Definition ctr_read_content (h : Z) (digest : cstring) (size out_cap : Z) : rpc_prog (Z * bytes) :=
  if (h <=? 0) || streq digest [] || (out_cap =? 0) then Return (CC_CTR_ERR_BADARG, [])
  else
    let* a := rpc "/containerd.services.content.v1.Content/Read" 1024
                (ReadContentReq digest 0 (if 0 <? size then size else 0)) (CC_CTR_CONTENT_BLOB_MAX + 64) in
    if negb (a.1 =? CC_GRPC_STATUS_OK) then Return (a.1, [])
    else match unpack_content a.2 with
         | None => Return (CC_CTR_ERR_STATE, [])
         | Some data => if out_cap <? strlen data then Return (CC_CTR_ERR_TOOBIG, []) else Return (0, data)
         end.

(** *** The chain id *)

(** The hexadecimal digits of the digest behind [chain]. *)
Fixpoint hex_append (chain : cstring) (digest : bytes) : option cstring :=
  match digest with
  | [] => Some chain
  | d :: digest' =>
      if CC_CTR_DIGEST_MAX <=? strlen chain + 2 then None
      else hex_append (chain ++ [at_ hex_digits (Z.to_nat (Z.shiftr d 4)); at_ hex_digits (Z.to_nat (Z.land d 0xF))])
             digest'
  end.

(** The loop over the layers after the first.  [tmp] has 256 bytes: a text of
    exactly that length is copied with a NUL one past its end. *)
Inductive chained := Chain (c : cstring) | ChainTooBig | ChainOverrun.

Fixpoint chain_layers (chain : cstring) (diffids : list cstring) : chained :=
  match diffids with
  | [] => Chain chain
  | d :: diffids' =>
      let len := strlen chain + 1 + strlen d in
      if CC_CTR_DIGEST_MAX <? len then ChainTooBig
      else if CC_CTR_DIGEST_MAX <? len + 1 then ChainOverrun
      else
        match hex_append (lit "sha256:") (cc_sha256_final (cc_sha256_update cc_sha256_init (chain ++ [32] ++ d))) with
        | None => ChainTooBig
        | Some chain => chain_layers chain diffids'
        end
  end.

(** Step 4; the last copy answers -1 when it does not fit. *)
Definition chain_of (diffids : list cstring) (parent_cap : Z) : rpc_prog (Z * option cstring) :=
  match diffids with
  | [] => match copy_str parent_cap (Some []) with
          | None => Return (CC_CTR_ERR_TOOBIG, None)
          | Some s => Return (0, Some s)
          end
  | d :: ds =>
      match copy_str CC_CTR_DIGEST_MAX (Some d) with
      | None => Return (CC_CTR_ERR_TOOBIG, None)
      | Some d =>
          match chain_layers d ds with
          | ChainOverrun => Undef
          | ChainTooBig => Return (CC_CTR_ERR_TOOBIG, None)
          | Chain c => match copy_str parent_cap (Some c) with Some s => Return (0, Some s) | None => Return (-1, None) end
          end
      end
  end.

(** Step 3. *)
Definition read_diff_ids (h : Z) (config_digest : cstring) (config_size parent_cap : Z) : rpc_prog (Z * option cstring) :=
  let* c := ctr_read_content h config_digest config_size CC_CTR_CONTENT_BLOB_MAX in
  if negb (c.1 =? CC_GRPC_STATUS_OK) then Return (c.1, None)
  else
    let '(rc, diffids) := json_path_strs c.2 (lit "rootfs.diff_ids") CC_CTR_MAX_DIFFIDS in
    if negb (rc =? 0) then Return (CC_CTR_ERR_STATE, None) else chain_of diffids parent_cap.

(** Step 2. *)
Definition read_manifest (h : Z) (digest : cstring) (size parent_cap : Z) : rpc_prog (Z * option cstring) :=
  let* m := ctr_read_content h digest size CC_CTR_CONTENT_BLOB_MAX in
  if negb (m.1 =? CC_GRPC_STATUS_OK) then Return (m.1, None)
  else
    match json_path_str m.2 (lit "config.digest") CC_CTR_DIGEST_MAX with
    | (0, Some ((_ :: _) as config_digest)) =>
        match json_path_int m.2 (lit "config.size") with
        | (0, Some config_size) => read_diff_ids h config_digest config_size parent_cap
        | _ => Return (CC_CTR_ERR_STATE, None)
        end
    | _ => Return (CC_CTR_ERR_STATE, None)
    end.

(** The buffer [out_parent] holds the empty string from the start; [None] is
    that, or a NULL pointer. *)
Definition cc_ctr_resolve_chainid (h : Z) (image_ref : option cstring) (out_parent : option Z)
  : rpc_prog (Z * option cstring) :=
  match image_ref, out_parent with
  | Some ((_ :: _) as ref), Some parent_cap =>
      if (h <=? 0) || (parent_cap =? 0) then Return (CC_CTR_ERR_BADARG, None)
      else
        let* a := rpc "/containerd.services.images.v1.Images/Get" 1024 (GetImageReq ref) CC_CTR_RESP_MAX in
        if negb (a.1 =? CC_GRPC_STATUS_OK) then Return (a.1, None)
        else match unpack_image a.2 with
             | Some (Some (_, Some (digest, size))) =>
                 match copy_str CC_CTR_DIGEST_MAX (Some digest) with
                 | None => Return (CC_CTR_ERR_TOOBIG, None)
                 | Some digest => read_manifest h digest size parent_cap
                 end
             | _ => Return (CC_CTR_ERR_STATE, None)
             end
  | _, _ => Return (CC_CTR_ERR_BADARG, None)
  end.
###
Output the lines above between the one holding "Fixpoint hex_append (chain" and the one holding "if CC_CTR_DIGEST_MAX <=?", inclusive, with nothing before or after them.

Fixpoint hex_append (chain : cstring) (digest : bytes) : option cstring :=
  match digest with
  | [] => Some chain
  | d :: digest' =>
      if CC_CTR_DIGEST_MAX <=? strlen chain + 2 then None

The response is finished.